Franchement, le président rwandais Paul Kagame a raté une belle occasion de se taire, lui qui ne peut citer dans la bouche le mot « élection » et « démocratie ». Mais parce qu’ayant une audace sorcière, il a quand même évoqué ces termes pour reprocher le pouvoir de Kinshasa de manœuvrer avec la guerre dans l’Est de la RDC pour éviter d’organiser les élections en 2023.
Alors que l’on pensait que le mini-sommet quadripartite de Luanda, tenu mercredi 23 novembre dernier, il pouvait y avoir un rabaissement des tensions entre Kinshasa et Kigali, malheureusement les relations entre les deux capitales sont officiellement entrées dans une dimension de clash diplomatique.
En effet, devant les parlementaires de son pays, le Rwandais Paul Kagame, spécialiste dans le déclenchement des tensions dans la région, s’est lancé dans une provocation de mauvais goût contre le Congolais Félix Tshisekedi.
« Un pays va se diriger vers des élections l’année prochaine et essaie de créer une situation d’urgence pour que les élections n’aient pas lieu. Il (Ndlr. Félix Tshisekedi) n’avait pas remporté les premières élections comme nous le savons. Donc, s’il essaie de trouver un autre moyen de reporter les prochaines élections, je préférerais qu’il utilise d’autres excuses. Pas nous, parce que nous avons beaucoup de problèmes chez nous, et nous n’avons pas besoin d’ajouter les problèmes des autres aux nôtres », a lâché l’homme fort de Kigali mercredi 30 novembre 2022.
Des propos qui étonnent plus d’un quand on sait le niveau de la terreur anti-démocratique mise en place par le pouvoir de Kigali dans l’ensemble du territoire, notamment avec des assassinats de toute personne qui s’oppose aux institutions. L’exemple le plus triste demeure celui du chanteur gospel Kizito Mihigo mort en détention en février 2020.
Une réplique de Kinshasa bien mesurée
Les propos très étonnants et paradoxaux de Paul Kagame, n’ont pas tardé à trouver de réponse à Kinshasa ce jeudi 1er décembre. Lors du briefing hebdomadaire tenu avec la presse, le porte-parole du gouvernement et ministre de la Communication et médias, Patrick Muyaya, a déclaré : « Je pense d’abord que le président Kagame n’a pas des qualités pour faire un quelconque commentaire sur ce qui concerne les élections. Premièrement, avant de parler des élections, on doit parler de la liberté d’expression. Est-ce que la liberté d’expression existe au Rwanda ? Deuxièmement, on parle de liberté de manifestation. Est-ce que la liberté de manifestation existe au Rwanda ? Non. Troisièmement comment il est arrivé au pouvoir ? Quelle est la méthode qui a été utilisée ? Quatrièmement, je ne vous rappelle rien mais vous vous souvenez du référendum qui s’est tenu, je crois en 2015, ou à 99,1% ou 98,1%, on a dit oui à une forme de présidence à vie parce qu’il s’est assuré de rester au pouvoir jusqu’en 2034 […] Je pense qu’en ce qui concerne la démocratie, mondialement, il est le dernier sur la liste, c’est connu ».

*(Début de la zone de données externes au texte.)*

Definition action_intent_key (i : SemanticActionIntent) : bytes :=
  match i with
  | BootstrapWorkspace => lit "bootstrap_workspace" | InitCargoProject => lit "init_cargo_project" | ValidateCargoCheck => lit "validate_cargo_check" | CreateEntrypoint _ => lit "create_entrypoint"
  | CreateModuleFile _ => lit "create_module_file" | RestructureModules _ => lit "restructure_modules" | FixDeadCodeConflict _ => lit "fix_dead_code_conflict"
  | FixUnresolvedImport _ => lit "fix_unresolved_import" | DefineMissingSymbol _ => lit "define_missing_symbol" | ResolveDuplicateDefinition _ => lit "resolve_duplicate_definition"
  | FixTraitBoundFailure _ => lit "fix_trait_bound_failure"
  end.
Definition classify_attempted_kind_class (kind : bytes) : PlannedActionClass :=
  let among l := existsb (fun k => bool_decide (kind = lit k)) l in
  if among ["validate_cargo_check"%string] then Verification
  else if among ["bootstrap_workspace"; "init_cargo_project"; "create_entrypoint"; "create_module_file"; "restructure_modules"; "fix_dead_code_conflict"; "fix_unresolved_import"; "define_missing_symbol";
                 "resolve_duplicate_definition"; "fix_trait_bound_failure"]%string then Mutation
  else if among ["read_file"; "list_dir"; "search_files"; "observe_workspace"]%string then PassiveDiscovery
  else UnknownAction.
Definition last_attempted (rs : list ExecResult) : option bytes := head (omap er_attempted_kind (reverse rs)).
Definition first_action_class actions : option PlannedActionClass := (fun a => classify_planned_action_class (LoopPlanned.action_kind a) (LoopPlanned.action_payload a)) <$> head actions.
Definition passive (c : PlannedActionClass) : bool := match c with PassiveDiscovery | Verification => true | _ => false end.
Definition meta_invariant_high_invalid_plan_requires_simple_batch (rate : f32) (attempts : N) : bool := f32_lt (f32_lit 1 2) rate && (3 <=? attempts)%N.
Definition validate_trend_intent_alignment actions root (rs : list ExecResult) (t : ObjectiveTrendState) : result string unit :=
  let streak := ot_current_no_progress_streak t in
  if meta_invariant_high_invalid_plan_requires_simple_batch (invalid_plan_rate t) (ot_planning_attempts t) && (1 <? length actions) then
    Err "high invalid-plan pressure requires a single-action first batch; simplify the next plan"%string
  else if (2 <=? streak)%N && match first_action_class actions with Some c => stalled_loop_forbids_action_class streak c | None => false end then
    Err "stalled loop requires a state-changing first batch; passive discovery or validation cannot lead"%string
  else if (0 <? streak)%N && match classify_attempted_kind_class <$> last_attempted rs, first_action_class actions with Some p, Some n => bool_decide (p = n) && passive n | _, _ => false end then
    Err "first planned batch repeats the same zero-progress passive action class; choose a state-changing action"%string
  else if (streak =? 0)%N || (ot_repeated_stall_count t =? 0)%N then Ok tt
  else match last_attempted rs with
       | None => Ok tt
       | Some kind => check (negb (existsb (fun i => bool_decide (action_intent_key i = kind)) (collect_action_intents actions root)))
           "first planned batch repeats the same stalled repair intent; choose a different repair strategy"
       end.
Definition route_choice_contradicts_primary_objective (route_choice : string) (primary_objective : bytes) s : bool :=
  (ss_validation_blocked_by_preconditions s || ss_compiler_repair_required s || negb (bool_decide (ss_planning_preconditions s = [])) || repair_objective primary_objective) &&
  (String.eqb route_choice "verify" || String.eqb route_choice "conclude").
Definition goal_route_objective_drift (goal_objective route_objective : bytes) : bool := negb (Bool.eqb (repair_objective goal_objective) (repair_objective route_objective)).
End Actions.
(* ===== verification/LoopProps.v ===== *)
(** * Properties of the loop

    What a run of the executor does, whatever the events: when it observes,
    why it never plans on its own, how completed tools are lost, and when it
    halts.  The invariants are preserved by [LoopFrame]. *)
From Stdlib Require Import Floats.SpecFloat Sorting.Sorted.
From stdpp Require Import pretty sorting.
From S2P Require Import Prelude Json Text PatchParser TextFormat Paths Wire SemanticState SemanticText Gatekeeper Objectives Goal LoopPolicy ConstraintEngine Discovery ExecConstraints CompilerHints Workspace Preconditions Scheduler EventShape KernelTypes Events EventBus RouteContext Merge LoopContext LoopStages ActStage LoopExecutor PlanStage StageProps LoopFrame.

Section Runs.
Context {V : Type} `{Json V} `{JsonSer V} `{PromptText V}.
Implicit Types (s : Stage V) (e : RuntimeEvent.t V).
(** An event as the executor gets it, in its world. *)
Record Delivered := MkDelivered { dl_world : World V; dl_id : EventId; dl_event : RuntimeEvent.t V }.
Definition take_event s (d : Delivered) : Stage V := (loop_on_event (dl_world d) (dl_id d) (dl_event d) s).1.
Definition loop_run s (ds : list Delivered) : Stage V := foldl take_event s ds.
Definition fresh_stage (workspace tlog_path artifact_dir : bytes) (dir : Dir V) (policy : DestructiveCmdPolicy) (store : world) : Stage V :=
  MkStage (loop_context_new workspace tlog_path artifact_dir (lit <$> dir.*1) policy) [] dir 0 0 store.

(** ** The loop never plans on its own *)

(** The observations that come back are those the loop has just made. *)
Definition echoes s (d : Delivered) : bool := match dl_event d with RuntimeEvent.LoopObserved o => bool_decide (lc_last_observed_tick (sg_ctx s) = Some (LoopObserved.tick o)) | _ => true end.
Fixpoint echoed s (ds : list Delivered) : bool := match ds with [] => true | d :: rest => echoes s d && echoed (take_event s d) rest end.
Definition is_planned e : bool := match e with RuntimeEvent.LoopPlanned _ => true | _ => false end.
Definition unplanned s : Prop := lc_last_observed (sg_ctx s) = None /\ lc_pending_plan (sg_ctx s) = None /\ Forall (fun e => is_planned e = false) (emitted s).

#[global] Instance unplanned_core : CoreInvariant unplanned.
Proof. split. intros s s' Hc. unfold unplanned. unfold core, ctx_core in Hc. simplify_eq. intros (Ho & Hp & He). split_and!; congruence. Qed.
Lemma unplanned_emit w place e parents : is_planned e = false -> keeps unplanned (emit w place e parents) any.
Proof.
  intros He s (Ho & Hp & Hs). split; [|done]. split_and!; [by unfold emit; destruct (w_site w place)..|]. rewrite emitted_emit. apply Forall_app_2; [exact Hs|]. destruct (relevant e); by constructor.
Qed.
Lemma unplanned_emit_all w trigger es : Forall (fun e => is_planned e = false) es -> keeps unplanned (emit_all w trigger es) any.
Proof. induction 1 as [|e es He Hes IH]; cbn [emit_all]; [by apply keeps_ret|]. eapply keeps_seq; [by apply unplanned_emit|auto]. Qed.
(** Observing sets the tick, and says what it saw; or it does nothing of note. *)
Lemma observe_cases w s : let r := observe_execute w s in
  (core r.1 = core s /\ (r.2 = Ok (EmitMany []) \/ exists err, r.2 = Err err)) \/
  (exists o, r.2 = Ok (EmitMany [RuntimeEvent.LoopObserved o]) /\ LoopObserved.tick o = lc_current_tick (sg_ctx s) /\ lc_last_observed_tick (sg_ctx s) <> Some (lc_current_tick (sg_ctx s)) /\
     core r.1 = (lc_current_tick (sg_ctx s), Some (lc_current_tick (sg_ctx s)), lc_last_observed (sg_ctx s), lc_pending_plan (sg_ctx s), emitted s)).
Proof.
  unfold observe_execute, ctx, gets, upd, modify, mbind, stateR_bind, mret, stateR_ret. case_bool_decide as Ht; [left; split; [done|by left]|].
  set (b := match lc_goal_text _ with None => true | Some g => is_placeholder_goal g end). destruct b; cbv beta zeta iota;
    (match goal with |- context [or_panic ?o _] => destruct o as [[summary diagnostics]|]; [right|left; split; [reflexivity|right; by eexists]] end);
    eexists; (split; [reflexivity|]); (split; [reflexivity|]); (split; [exact Ht|reflexivity]).
Qed.
Lemma unplanned_observe w s : unplanned s -> unplanned (observe_execute w s).1 /\ forall r, (observe_execute w s).2 = Ok r -> exists es, r = EmitMany es /\ forall trigger, unplanned (emit_all w trigger es (observe_execute w s).1).1.
Proof.
  intros Hs. destruct (observe_cases w s) as [[Hc Hr]|(o & Hr & _ & _ & Hc)].
  - assert (Hu : unplanned (observe_execute w s).1) by exact (core_invariant s _ Hc Hs). split; [exact Hu|]. intros r Hr'. destruct Hr as [Hr|[err Hr]]; [|congruence].
    rewrite Hr in Hr'. injection Hr' as <-. by exists [].
  - assert (Hu : unplanned (observe_execute w s).1) by (unfold core, ctx_core in Hc; destruct Hs as (Ho & Hp & He); simplify_eq; split_and!; congruence).
    split; [exact Hu|]. intros r Hr'. rewrite Hr in Hr'. injection Hr' as <-. eexists. split; [done|]. intros trigger. apply (unplanned_emit_all w trigger); [by repeat constructor|exact Hu].
Qed.
(** A stage that leaves the state alone. *)
Lemma keeps_still {A} (I : Stage V -> Prop) (m : M V A) Q : (forall s, I s -> exists a, m s = (s, Ok a) /\ Q a) -> keeps I m Q.
Proof. intros Hm s Hs. destruct (Hm s Hs) as (a & -> & Ha). split; [exact Hs|]. intros b [= <-]. exact Ha. Qed.
#[global] Instance unplanned_contract w : StageContract w unplanned.
Proof.
  split; [exact _|exact (unplanned_observe w)|..]; intros x trigger; cbn [plan_trigger plan_complete plan_failed act_dispatch act_complete act_failed work_stages].
  4, 5, 6: apply keeps_quiet; eauto with keeps. 4: apply keeps_execute_dispatch; [exact _|]. 4: intros s Hs; split; [apply (unplanned_observe (after_tools w)), Hs|done].
  all: (apply keeps_quiet; [exact _|]); apply keeps_still; intros s (Ho & Hp & _); unfold plan_execute_trigger, check_llm_timeout, plan_execute_complete, plan_execute_failed, ctx, gets, mbind, stateR_bind; rewrite Hp; cbn [mret stateR_ret]; cbv beta iota.
  - rewrite Ho. by eexists.
  - by eexists.
  - by eexists.
Qed.
Lemma unplanned_upd_observed f : keeps unplanned (upd_observed f) any.
Proof. apply keeps_still. intros s (Ho & _ & _). unfold upd_observed, ctx, gets, mbind, stateR_bind. rewrite Ho. by eexists. Qed.
#[local] Hint Resolve unplanned_upd_observed : keeps.
#[local] Hint Extern 2 (keeps unplanned (upd _) _) => apply keeps_upd; intros ? ?; assumption : keeps.
Lemma unplanned_handle_event w id e s : echoes s (MkDelivered w id e) = true -> unplanned s -> moves_core e = true -> unplanned (handle_event w id e s).1.
Proof.
  intros He Hs Hm. destruct e; try done; cbn [handle_event].
  2, 3: apply (fun P : keeps unplanned _ any => proj1 (P s Hs)); unfold quiet, handle_rustc_graph_artifact_written, handle_rustc_capture_failed; keep.
  unfold quiet, handle_loop_observed, ctx, gets, mbind, stateR_bind. unfold echoes in He. cbn [dl_event] in He. rewrite He. exact Hs.
Qed.
Lemma unplanned_take s d : echoes s d = true -> unplanned s -> unplanned (take_event s d).
Proof. destruct d as [w id e]. intros He Hs. apply (loop_on_event_keeps w unplanned); [|exact Hs]. by apply unplanned_handle_event. Qed.
(* ===== verification/RoutePolicy.v ===== *)
(** * The route policy ([canon-route/src/policy.rs])

    The rules a route can be corrected by, the states they are judged in and the
    evaluators.  The policy layer only observes: every evaluator answers with a
    constant.  The evaluation of an emission is in [RouteExecutor], its only
    user in the runtime. *)
From S2P Require Import Prelude Json Text PatchParser TextFormat Wire SemanticState SemanticText Gatekeeper Objectives Goal LoopPolicy EventShape KernelTypes Events EventBus RouteContext RouteExecutor.

(** ** Rules and classes *)

Module RoutePolicyRule.
Inductive t : Set :=
  | ForcePlanOnObjectiveContradiction | ForcePlanOnRepeatedObserve | ForcePlanOnMissingTarget | CycleCapToObserve.
#[global] Instance eq_dec : EqDecision t.
Proof. solve_decision. Defined.
End RoutePolicyRule.

Module RouteEmitEffectRule.
Inductive t : Set :=
  | None | ClearDeterministicObserveSentinel | HaltOnConclude.
#[global] Instance eq_dec : EqDecision t.
Proof. solve_decision. Defined.
End RouteEmitEffectRule.

Module RouteRecoveryRule.
Inductive t : Set :=
  | None | EmitExpectedSuccessorRecovery.
#[global] Instance eq_dec : EqDecision t.
Proof. solve_decision. Defined.
End RouteRecoveryRule.

Module RouteFailureRule.
Inductive t : Set :=
  | HeuristicFailureReroute.
#[global] Instance eq_dec : EqDecision t.
Proof. solve_decision. Defined.
End RouteFailureRule.

Module RouteCacheRule.
Inductive t : Set :=
  | ReplayCachedRoute | InvalidateCachedObserveRoute | SuppressDuplicatePrompt.
#[global] Instance eq_dec : EqDecision t.
Proof. solve_decision. Defined.
End RouteCacheRule.

Module RouteDispatchRule.
Inductive t : Set :=
  | SuppressHalted | SuppressContextNotReady | SuppressPendingRequest | SuppressDuplicateRouteForCurrentControl.
#[global] Instance eq_dec : EqDecision t.
Proof. solve_decision. Defined.
End RouteDispatchRule.

Module DeterministicRouteRule.
Inductive t : Set :=
  | BootstrapRefreshObserve | DoneVerify | SemanticProgressVerify | NoSemanticProgressPlan | ContinueAct | PlannedToAct | MissingObservedContextObserve
  | MissingTargetPlan | InvalidPlanReplan.
#[global] Instance eq_dec : EqDecision t.
Proof. solve_decision. Defined.
End DeterministicRouteRule.

Module ApplyPatchOutcomeClass.
Inductive t : Set :=
  | Success | MissingTargetFile | PatchApplyFailure | OtherFailure.
#[global] Instance eq_dec : EqDecision t.
Proof. solve_decision. Defined.
End ApplyPatchOutcomeClass.

Module RunCommandOutcomeClass.
Inductive t : Set :=
  | BootstrapSuccess | ValidationFailureCompiler | BootstrapSelectionMismatch | ValidationSuccess | SemanticFailure | Other.
#[global] Instance eq_dec : EqDecision t.
Proof. solve_decision. Defined.
End RunCommandOutcomeClass.

Module VerifyOutcomeClass.
Inductive t : Set :=
  | CompilerFailure | Passed | FailedNoCompilerSignal.
#[global] Instance eq_dec : EqDecision t.
Proof. solve_decision. Defined.
End VerifyOutcomeClass.

Module RouteCacheState.
Record t := mk {
  force_fresh_route_once : bool; last_prompt_hash : option N; prompt_hash : N; pending_required_successor : option string; last_route_prompt_hash : option N;
  route_emitted_for_current_control : bool; has_cached_route : bool; cached_route_is_observe : bool; can_emit_route_selected : bool
}.
End RouteCacheState.

Module RouteDispatchState.
Record t := mk {
  pending_request_id : option string; route_emitted_for_current_control : bool
}.
End RouteDispatchState.
#[export] Instance RouteEmitRule_eq_dec : EqDecision RouteEmitRule.
Proof. solve_decision. Defined.

(** ** Evaluations *)

(** [RoutePolicyState] has no fields. *)
Inductive RoutePolicyState : Set := MkPolicyState.
Record RouteCacheEvaluation := MkCacheEval { cache_rule : RouteCacheRule.t }.
Record RouteDispatchSuppression := MkSuppression { suppression_rule : RouteDispatchRule.t }.
Record DeterministicEvaluation := MkDeterministic { deterministic_rule : DeterministicRouteRule.t }.
Record RouteDispatchEvaluation := MkDispatchEval { dispatch_suppression : option RouteDispatchSuppression; dispatch_deterministic : option DeterministicEvaluation }.
Record RouteFailureEvaluation := MkFailureEval { failure_rule : RouteFailureRule.t }.
Record RouteTransitionEvaluation := MkTransitionEval { transition_deterministic : option DeterministicEvaluation; transition_rules : list RoutePolicyRule.t }.
Record RouteEmitEffectsEvaluation := MkEmitEffects {
  effects_clear_pending_request : bool; effects_clear_pending_prompt : bool; effects_set_halted : bool; effects_rules : list RouteEmitEffectRule.t
}.
Record RouteRecoveryEvaluation := MkRouteRecovery { recovery_expected_successor : option string; route_recovery_rule : RouteRecoveryRule.t }.

(** ** Evaluators *)

Section Policy.
Context {V : Type}.
Implicit Types (c : RouteContext V).
Definition evaluate_route_cache (st : RouteCacheState.t) : RouteCacheEvaluation := MkCacheEval RouteCacheRule.ReplayCachedRoute.
Definition evaluate_route_dispatch c (st : RoutePolicyState) (d : RouteDispatchState.t) : RouteDispatchEvaluation := MkDispatchEval None None.
Definition evaluate_route_failure c : RouteFailureEvaluation := MkFailureEval RouteFailureRule.HeuristicFailureReroute.
Definition evaluate_route_transition c (st : RoutePolicyState) (event : option (RuntimeEvent.t V)) (decision : option RouteDecision) : RouteTransitionEvaluation :=
  MkTransitionEval None [].
Definition latest_apply_patch_outcome c : option ApplyPatchOutcomeClass.t := None.
Definition latest_run_command_outcome c : option RunCommandOutcomeClass.t := None.
Definition latest_verify_outcome c : option VerifyOutcomeClass.t := None.
Definition has_actionable_failure c : bool := false.
(** The decision is passed by reference and left as it is. *)
Definition apply_route_policy c (st : RoutePolicyState) (decision : RouteDecision) : RouteDecision * list RoutePolicyRule.t := (decision, []).
Definition evaluate_route_emit_effects (decision : RouteDecision) : RouteEmitEffectsEvaluation := MkEmitEffects false false false [RouteEmitEffectRule.None].
Definition evaluate_route_recovery (pending_required_successor : option string) : RouteRecoveryEvaluation := MkRouteRecovery None RouteRecoveryRule.None.
End Policy.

Le porte-parole du gouvernement a fustigé les déclarations répétitives de Paul Kagame qui font à ce qu’il se présente à ce jour comme étant le porte-parole du M23 mais également comme le « protecteur des communautés congolaises », alors qu’il n’a aucun mandat.
« Il est possible pour lui de faire la politique dans son pays et nous laisser faire la politique qui est la nôtre. Quoi qu’il en soit, ce n’est pas lui qui doit venir nous dire ce que nous devons faire, parce que son ambition aujourd’hui c’est de déstabiliser politiquement le président Tshisekedi […] Je pense que de toute évidence sur la démocratie, il peut encore apprendre des leçons chez nous, parce que vous avez vu hier, l’exercice que le président de la République a eu avec les jeunes, je ne suis pas sûr que dans son pays c’est possible. Voyons voir avec le temps comme il nous suit souvent, peut-être qu’il va prendre quelques petites leçons qui vont lui permettre d’être plus démocrate et de permettre aux Rwandais de s’exprimer plus librement », a conclu Patrick Muyaya.
Une leçon bien administrée au maitre de Kigali qui, ces derniers temps est trop agité parce qu’acculé diplomatiquement sur son implication de ses troupes dans les tueries dans l’Est de la RDC. Coup sur coup, c’est visiblement l’option prise par le porte-parole du gouvernement congolais pour démystifier celui qui se croit tout permis sur la RDC.